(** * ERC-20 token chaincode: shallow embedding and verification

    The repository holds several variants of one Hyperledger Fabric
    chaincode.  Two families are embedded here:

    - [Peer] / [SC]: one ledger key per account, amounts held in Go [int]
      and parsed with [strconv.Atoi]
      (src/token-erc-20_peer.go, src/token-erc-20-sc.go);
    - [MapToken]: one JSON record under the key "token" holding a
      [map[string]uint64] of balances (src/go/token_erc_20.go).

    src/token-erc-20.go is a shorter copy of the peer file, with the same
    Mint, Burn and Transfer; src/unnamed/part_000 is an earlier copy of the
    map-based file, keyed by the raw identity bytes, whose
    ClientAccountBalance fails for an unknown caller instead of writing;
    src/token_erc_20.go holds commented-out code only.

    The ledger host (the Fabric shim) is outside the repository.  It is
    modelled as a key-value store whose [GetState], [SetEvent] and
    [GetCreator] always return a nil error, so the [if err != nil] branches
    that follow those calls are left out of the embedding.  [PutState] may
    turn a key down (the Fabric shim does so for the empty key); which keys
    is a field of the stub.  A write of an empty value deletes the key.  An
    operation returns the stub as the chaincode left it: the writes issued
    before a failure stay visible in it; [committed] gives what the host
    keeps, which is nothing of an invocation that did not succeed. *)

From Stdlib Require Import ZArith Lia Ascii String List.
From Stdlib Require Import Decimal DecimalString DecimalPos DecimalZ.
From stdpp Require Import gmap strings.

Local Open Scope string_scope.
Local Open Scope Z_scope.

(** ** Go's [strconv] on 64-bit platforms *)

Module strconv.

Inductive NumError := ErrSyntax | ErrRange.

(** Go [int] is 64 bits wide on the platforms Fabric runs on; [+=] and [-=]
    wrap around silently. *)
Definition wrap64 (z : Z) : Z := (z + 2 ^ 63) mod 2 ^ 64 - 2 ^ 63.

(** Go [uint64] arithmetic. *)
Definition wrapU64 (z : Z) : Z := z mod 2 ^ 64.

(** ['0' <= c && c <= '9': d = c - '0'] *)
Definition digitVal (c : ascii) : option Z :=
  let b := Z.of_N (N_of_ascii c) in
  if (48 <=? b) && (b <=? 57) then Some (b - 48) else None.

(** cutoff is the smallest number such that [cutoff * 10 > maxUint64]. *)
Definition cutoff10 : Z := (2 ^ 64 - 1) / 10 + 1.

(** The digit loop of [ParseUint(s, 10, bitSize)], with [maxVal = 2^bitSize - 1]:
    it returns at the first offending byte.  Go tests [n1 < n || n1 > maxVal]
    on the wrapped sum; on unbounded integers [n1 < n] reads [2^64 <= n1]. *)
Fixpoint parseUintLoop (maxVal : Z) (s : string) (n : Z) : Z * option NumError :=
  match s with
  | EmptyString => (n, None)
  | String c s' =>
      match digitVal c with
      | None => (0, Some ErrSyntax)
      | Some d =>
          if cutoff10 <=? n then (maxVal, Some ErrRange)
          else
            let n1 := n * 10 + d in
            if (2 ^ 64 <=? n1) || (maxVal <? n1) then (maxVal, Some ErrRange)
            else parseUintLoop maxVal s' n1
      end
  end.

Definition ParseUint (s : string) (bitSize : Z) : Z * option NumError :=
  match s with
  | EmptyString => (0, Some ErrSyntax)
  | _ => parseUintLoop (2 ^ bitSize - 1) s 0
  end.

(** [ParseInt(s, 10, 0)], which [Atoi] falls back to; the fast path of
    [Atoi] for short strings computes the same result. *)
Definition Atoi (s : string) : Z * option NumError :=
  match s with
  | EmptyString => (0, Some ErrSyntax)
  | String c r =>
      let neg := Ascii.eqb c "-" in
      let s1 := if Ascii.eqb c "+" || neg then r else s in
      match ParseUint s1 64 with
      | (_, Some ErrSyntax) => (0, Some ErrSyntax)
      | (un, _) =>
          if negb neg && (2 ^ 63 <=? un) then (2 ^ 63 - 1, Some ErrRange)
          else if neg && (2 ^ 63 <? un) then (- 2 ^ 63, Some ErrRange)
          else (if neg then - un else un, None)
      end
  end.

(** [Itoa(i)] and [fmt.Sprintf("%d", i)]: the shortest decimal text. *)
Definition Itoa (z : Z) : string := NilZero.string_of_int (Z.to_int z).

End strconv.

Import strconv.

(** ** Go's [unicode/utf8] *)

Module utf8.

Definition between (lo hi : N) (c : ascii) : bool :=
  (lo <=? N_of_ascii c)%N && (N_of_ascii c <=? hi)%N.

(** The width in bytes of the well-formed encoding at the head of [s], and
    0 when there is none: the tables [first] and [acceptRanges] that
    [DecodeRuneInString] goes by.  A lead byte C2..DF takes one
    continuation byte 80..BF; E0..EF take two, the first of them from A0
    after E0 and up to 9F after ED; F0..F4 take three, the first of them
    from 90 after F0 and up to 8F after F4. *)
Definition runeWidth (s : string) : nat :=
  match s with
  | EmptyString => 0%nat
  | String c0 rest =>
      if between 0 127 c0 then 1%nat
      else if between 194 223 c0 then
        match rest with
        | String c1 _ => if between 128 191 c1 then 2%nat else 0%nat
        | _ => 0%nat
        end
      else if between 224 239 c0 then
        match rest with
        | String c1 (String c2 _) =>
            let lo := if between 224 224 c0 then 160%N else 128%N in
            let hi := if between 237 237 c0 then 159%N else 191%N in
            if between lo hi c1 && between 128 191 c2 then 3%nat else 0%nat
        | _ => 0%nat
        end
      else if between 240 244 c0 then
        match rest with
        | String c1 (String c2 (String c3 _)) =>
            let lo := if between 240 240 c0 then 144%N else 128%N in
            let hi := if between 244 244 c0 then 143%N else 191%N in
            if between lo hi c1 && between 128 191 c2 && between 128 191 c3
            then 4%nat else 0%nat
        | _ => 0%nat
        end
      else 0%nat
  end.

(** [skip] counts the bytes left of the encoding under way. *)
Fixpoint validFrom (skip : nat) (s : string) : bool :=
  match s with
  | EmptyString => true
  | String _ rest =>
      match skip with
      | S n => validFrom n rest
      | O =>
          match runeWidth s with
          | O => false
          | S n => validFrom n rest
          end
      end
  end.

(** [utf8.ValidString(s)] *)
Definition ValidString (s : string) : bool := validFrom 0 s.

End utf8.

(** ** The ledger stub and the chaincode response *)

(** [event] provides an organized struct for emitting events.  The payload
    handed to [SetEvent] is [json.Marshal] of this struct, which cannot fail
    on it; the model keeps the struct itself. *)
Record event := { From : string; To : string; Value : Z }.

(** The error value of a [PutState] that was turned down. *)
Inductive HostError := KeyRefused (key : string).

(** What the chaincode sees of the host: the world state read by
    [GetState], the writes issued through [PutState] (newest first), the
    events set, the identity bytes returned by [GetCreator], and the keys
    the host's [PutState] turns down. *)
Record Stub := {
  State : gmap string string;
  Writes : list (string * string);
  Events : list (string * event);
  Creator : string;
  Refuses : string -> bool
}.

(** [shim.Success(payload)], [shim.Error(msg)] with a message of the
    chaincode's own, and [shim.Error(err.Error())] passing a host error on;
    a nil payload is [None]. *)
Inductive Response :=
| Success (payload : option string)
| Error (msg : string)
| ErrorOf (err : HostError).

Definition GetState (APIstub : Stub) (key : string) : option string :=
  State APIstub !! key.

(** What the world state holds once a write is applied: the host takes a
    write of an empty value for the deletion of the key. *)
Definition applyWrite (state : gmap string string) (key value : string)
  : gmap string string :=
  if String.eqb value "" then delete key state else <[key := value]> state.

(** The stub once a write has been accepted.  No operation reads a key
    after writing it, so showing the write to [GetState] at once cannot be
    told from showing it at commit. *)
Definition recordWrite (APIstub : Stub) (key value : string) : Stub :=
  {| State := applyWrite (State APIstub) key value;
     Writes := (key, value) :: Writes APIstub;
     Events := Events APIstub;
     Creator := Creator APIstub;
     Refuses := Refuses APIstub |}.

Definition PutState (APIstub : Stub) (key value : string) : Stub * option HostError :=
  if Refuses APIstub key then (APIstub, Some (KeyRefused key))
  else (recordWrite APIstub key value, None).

———

## EXERCISE DETAILS
Of the entries above, repeat exactly the lines from the line with "else if between 224 239 c0 then" through the line with "[GetState], the writes", both of them included.

## TASK RESPONSE
      else if between 224 239 c0 then
        match rest with
        | String c1 (String c2 _) =>
            let lo := if between 224 224 c0 then 160%N else 128%N in
            let hi := if between 237 237 c0 then 159%N else 191%N in
            if between lo hi c1 && between 128 191 c2 then 3%nat else 0%nat
        | _ => 0%nat
        end
      else if between 240 244 c0 then
        match rest with
        | String c1 (String c2 (String c3 _)) =>
            let lo := if between 240 240 c0 then 144%N else 128%N in
            let hi := if between 244 244 c0 then 143%N else 191%N in
            if between lo hi c1 && between 128 191 c2 && between 128 191 c3
            then 4%nat else 0%nat
        | _ => 0%nat
        end
      else 0%nat
  end.

(** [skip] counts the bytes left of the encoding under way. *)
Fixpoint validFrom (skip : nat) (s : string) : bool :=
  match s with
  | EmptyString => true
  | String _ rest =>
      match skip with
      | S n => validFrom n rest
      | O =>
          match runeWidth s with
          | O => false
          | S n => validFrom n rest
          end
      end
  end.

(** [utf8.ValidString(s)] *)
Definition ValidString (s : string) : bool := validFrom 0 s.

End utf8.

(** ** The ledger stub and the chaincode response *)

(** [event] provides an organized struct for emitting events.  The payload
    handed to [SetEvent] is [json.Marshal] of this struct, which cannot fail
    on it; the model keeps the struct itself. *)
Record event := { From : string; To : string; Value : Z }.

(** The error value of a [PutState] that was turned down. *)
Inductive HostError := KeyRefused (key : string).

(** What the chaincode sees of the host: the world state read by
    [GetState], the writes issued through [PutState] (newest first), the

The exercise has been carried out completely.